Court of Appeals of Missouri, Eastern District, Second Division
Aug 27, 2024
No. ED111788 (Mo. Ct. App. Aug. 27, 2024)

Opinion

ED111788

08-27-2024

GRACE HERR, ALLY BURKE, AND MAJORIE ALVORD, Respondents, v. MIN ZHAO, Appellant YANQUN DONG, Defendant.


Appeal from the Circuit Court of the City of St. Louis 2222-AC06933 Honorable Heather J. Hays.

Before Lisa P. Page, P.J., Kurt S. Odenwald, and Rebeca Navarro-McKelvey, J.

Lisa P Page, Presiding Judge.

Min Zhao and Yanqun Dong (Landlords) appeal from the trial court's judgment in favor of Grace Herr, Ally Burke, and Marjorie Alvord (Tenants) on their petition for breach of the implied warranty of habitability and breach of the rental agreement. We affirm.

BACKGROUND

Tenants entered into a residential lease agreement for the rental of premises owned by Landlords beginning June 1, 2023. Prior to that date, Tenants communicated with Landlord regarding multiple issues in the unit, including dirty, leaking water in the kitchen, a clogged drain in the kitchen sink, a disposal that did not work, a plastic bag covering the shower head, live wires coming out of the switches in the bathroom, missing fixtures, mold and old food in the refrigerator, and a ceiling leak in the living room. The air conditioning was also inoperable and parts of the premises did not have power.

Following multiple communications between Tenants and Landlords, Tenants moved out of the property and filed a petition alleging claims for breach of implied warranty of habitability, unjust enrichment, violation of the Missouri Merchandising Practices Act (MMPA), and breach of rental agreement. Landlords filed counterclaims for abandonment of rental premises, violation of the lease agreement, and damage to rental business.

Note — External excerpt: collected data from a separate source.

(** A span around a block. *)
Lemma traced_span {A} name values (body : Code A) r ρ a ρ1 :
  traced body r ρ (Ret (a, ρ1)) ->
  traced (in_span callsite name values body)
    (Spanned (MkAttributes (callsite name) TCurrent values) r Nothing) ρ (Ret (a, ρ1)).
Proof.
  set (span := MkAttributes (callsite name) TCurrent values).
  intros Hb s tr opened m [Hr Ha] (Hfs&Hfb&_) [H1 H2 H3]. simpl in H1, H2, H3.
  destruct (alone_open _ _ _ _ span Ha Hcpu) as (s1&id&E1&Hid&Ha1); [lia|lia| |].
  { intros id msg Em. destruct (Hfs id) as [Hn _]. by apply Hn. }
  destruct (Hfs id) as (_&He&Hx). pose proof (ran_step _ _ _ _ _ _ _ Hr Hcpu E1) as Hr1.
  destruct (at_plain s1 _ _ _ (Enter id) (Build_at_trace _ _ _ _ Hr1 Ha1) He I) as (s2&E2&Hs2);
    [rewrite length_app; simpl; lia|].
  destruct (Hb s2 _ _ _ Hs2 Hfb) as (s3&cs&E3&Hcs&Hs3).
  { split; rewrite ?length_app, ?map_size_insert_None by done; simpl; lia. }
  pose proof (reported_length _ _ Hcs) as Hl.
  destruct (at_plain s3 _ _ _ (Exit id) Hs3 Hx I) as (s4&E4&[Hr4 Ha4]); [rewrite !length_app; simpl; lia|].
  destruct (alone_close _ _ _ _ id (MkSpanState 1 (attributes_metadata span)) Ha4 Hcpu) as (s5&E5&Ha5); [lia|apply lookup_insert_eq|done|].
  pose proof (ran_step _ _ _ _ _ _ _ Hr4 Hcpu E5) as Hr5.
  exists s5, ((NewSpan span, NewId id) :: (Enter id, Done) :: cs ++ [(Exit id, Done); (TryClose id, Closed true)]).
  split; [|split; [|split]].
  - unfold in_span. rewrite bind_Boot. unfold enter_span_with, with_trace. cbn [k_trace set_trace]. fold span.
    rewrite entered_running, E1. cbn [mbind rust_bind]. rewrite E2. cbn [mbind rust_bind]. rewrite bind_Boot.
    match goal with |- context [body ?k] => change k with (set_trace ρ (running s2)) end.
    rewrite E3. cbn [mbind rust_bind]. rewrite bind_Boot. unfold leave_span, with_trace. cbn [k_trace set_trace].
    rewrite exited_running, E4. cbn [mbind rust_bind]. by rewrite E5.
  - apply (reported_spanned span id r cs Nothing []); [done|constructor].
  - by rewrite <-!app_assoc in Hr5.
  - rewrite delete_insert_id in Ha5 by done.
    replace (m + 2 * Z.of_nat (spans_in (Spanned span r Nothing))) with (m + 1 + 2 * Z.of_nat (spans_in r) + 1)
      by (simpl; lia). done.
Qed.

Lemma traced_span_then {A B} name values (body : Code A) (f : A -> Code B) r r' ρ a ρ1 o :
  traced body r ρ (Ret (a, ρ1)) -> traced (f a) r' ρ1 o ->
  traced (in_span callsite name values body ≫= f)
    (Spanned (MkAttributes (callsite name) TCurrent values) r r') ρ o.
Proof. intros Hb. apply (traced_bind _ f (Spanned _ r Nothing) r'). by apply traced_span. Qed.

(** ** The reports of [start]'s parts *)

Definition line (template text : string) (next : report) : report :=
  Told (message_event (callsite template) text) next.

Fixpoint lines_report (lines : list string) (next : report) : report :=
  match lines with [] => next | text :: lines => line "region" text (lines_report lines next) end.

Definition announcement (info : BootInfo) (lines : list string) (next : report) : report :=
  Flushed (line "Booting" (version_text info) (line "Memory Regions" "Memory Regions:" (Flushed
    (lines_report lines (Flushed (line "HERE" "HERE!" (Flushed next))))))).

Definition milestone_report (text : string) (next : report) : report :=
  Flushed (line text text (Flushed next)).

Fixpoint regions_report (regions : list string) (next : report) : report :=
  match regions with
  | [] => next
  | text :: regions =>
      Spanned (MkAttributes (callsite region_span) TCurrent [("range"%string, RDebug text)]) Nothing
        (regions_report regions next)
  end.

(** The texts that depend on the machine: the lines of the memory map, the
    scratch pages and the initial tracking pages, the usable regions, how
    many runs there are, the state of the new allocator, and the state of
    the APIC. *)
Record Texts := MkTexts {
  memory_lines : list string;
  scratch_range : string;
  tracking_range : string;
  region_ranges : list string;
  run_count_line : string;
  state_lines : string;
  apic_line : string;
}.

Definition build_report (x : Texts) (next : report) : report :=
  Spanned (MkAttributes (callsite "init") TCurrent [])
    (Told (range_event "Scratch space" (scratch_range x))
      (Told (range_event "Initial tracking pages" (tracking_range x))
        (regions_report (region_ranges x)
          (line "Allocating {} runs in {}" (run_count_line x)
            (line "Post-initialization allocator state" (state_message (state_lines x)) Nothing)))))
    next.

Definition apic_report (x : Texts) (next : report) : report :=
  Spanned (MkAttributes (callsite "init_local") TCurrent [])
    (line "Initial xAPIC state" (apic_line x) (line "Enabled x2APIC mode" "Enabled x2APIC mode" Nothing)) next.

(** Everything that [start] reports inside its own span. *)
Definition start_report (info : BootInfo) (x : Texts) : report :=
  announcement info (memory_lines x)
    (milestone_report "Before allocator init"
      (build_report x
        (milestone_report "After allocator init"
          (apic_report x
            (line complete_text complete_text (Flushed Nothing)))))).

Lemma lines_then lines next next' :
  and_then (lines_report lines next) next' = lines_report lines (and_then next next').
Proof. induction lines as [|text lines IH]; simpl; [done|]. unfold line. simpl. by rewrite IH. Qed.

Lemma regions_then regions next next' :
  and_then (regions_report regions next) next' = regions_report regions (and_then next next').
Proof. induction regions as [|text regions IH]; simpl; [done|]. by rewrite IH. Qed.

The cause was bench-tried on May 30, 2023. The court entered judgment in favor of Tenants on their claims for breach of implied warranty of habitability and breach of rental agreement. This appeal follows.

Landlords' initial appeal was dismissed for lack of a final judgment because the court only issued judgment on two of Tenants' four counts and one counterclaim. Landlords filed a motion to re-open the case, attaching an order from the court finding Tenants failed to present any evidence of the claims of unjust enrichment and violation of the MMPA, dismissing those claims. The court also found Landlords failed to prove any counterclaim and found in favor of Tenants on all of Landlords' counterclaims. We granted the motion to re-open the case.

DISCUSSION

In their sole point on appeal, Landlords argue the court erred in entering judgment in favor of Tenants on their claim of breach of implied warranty of habitability and breach of the rental agreement because the court erroneously applied the law with respect to the doctrine of implied warranty of habitability by using de minimis conditions to support the judgment. Landlords claim Tenants had the burden to show the conditions of the premises were unsafe or unsanitary for human living, rather than the mere inconveniences or dirty conditions.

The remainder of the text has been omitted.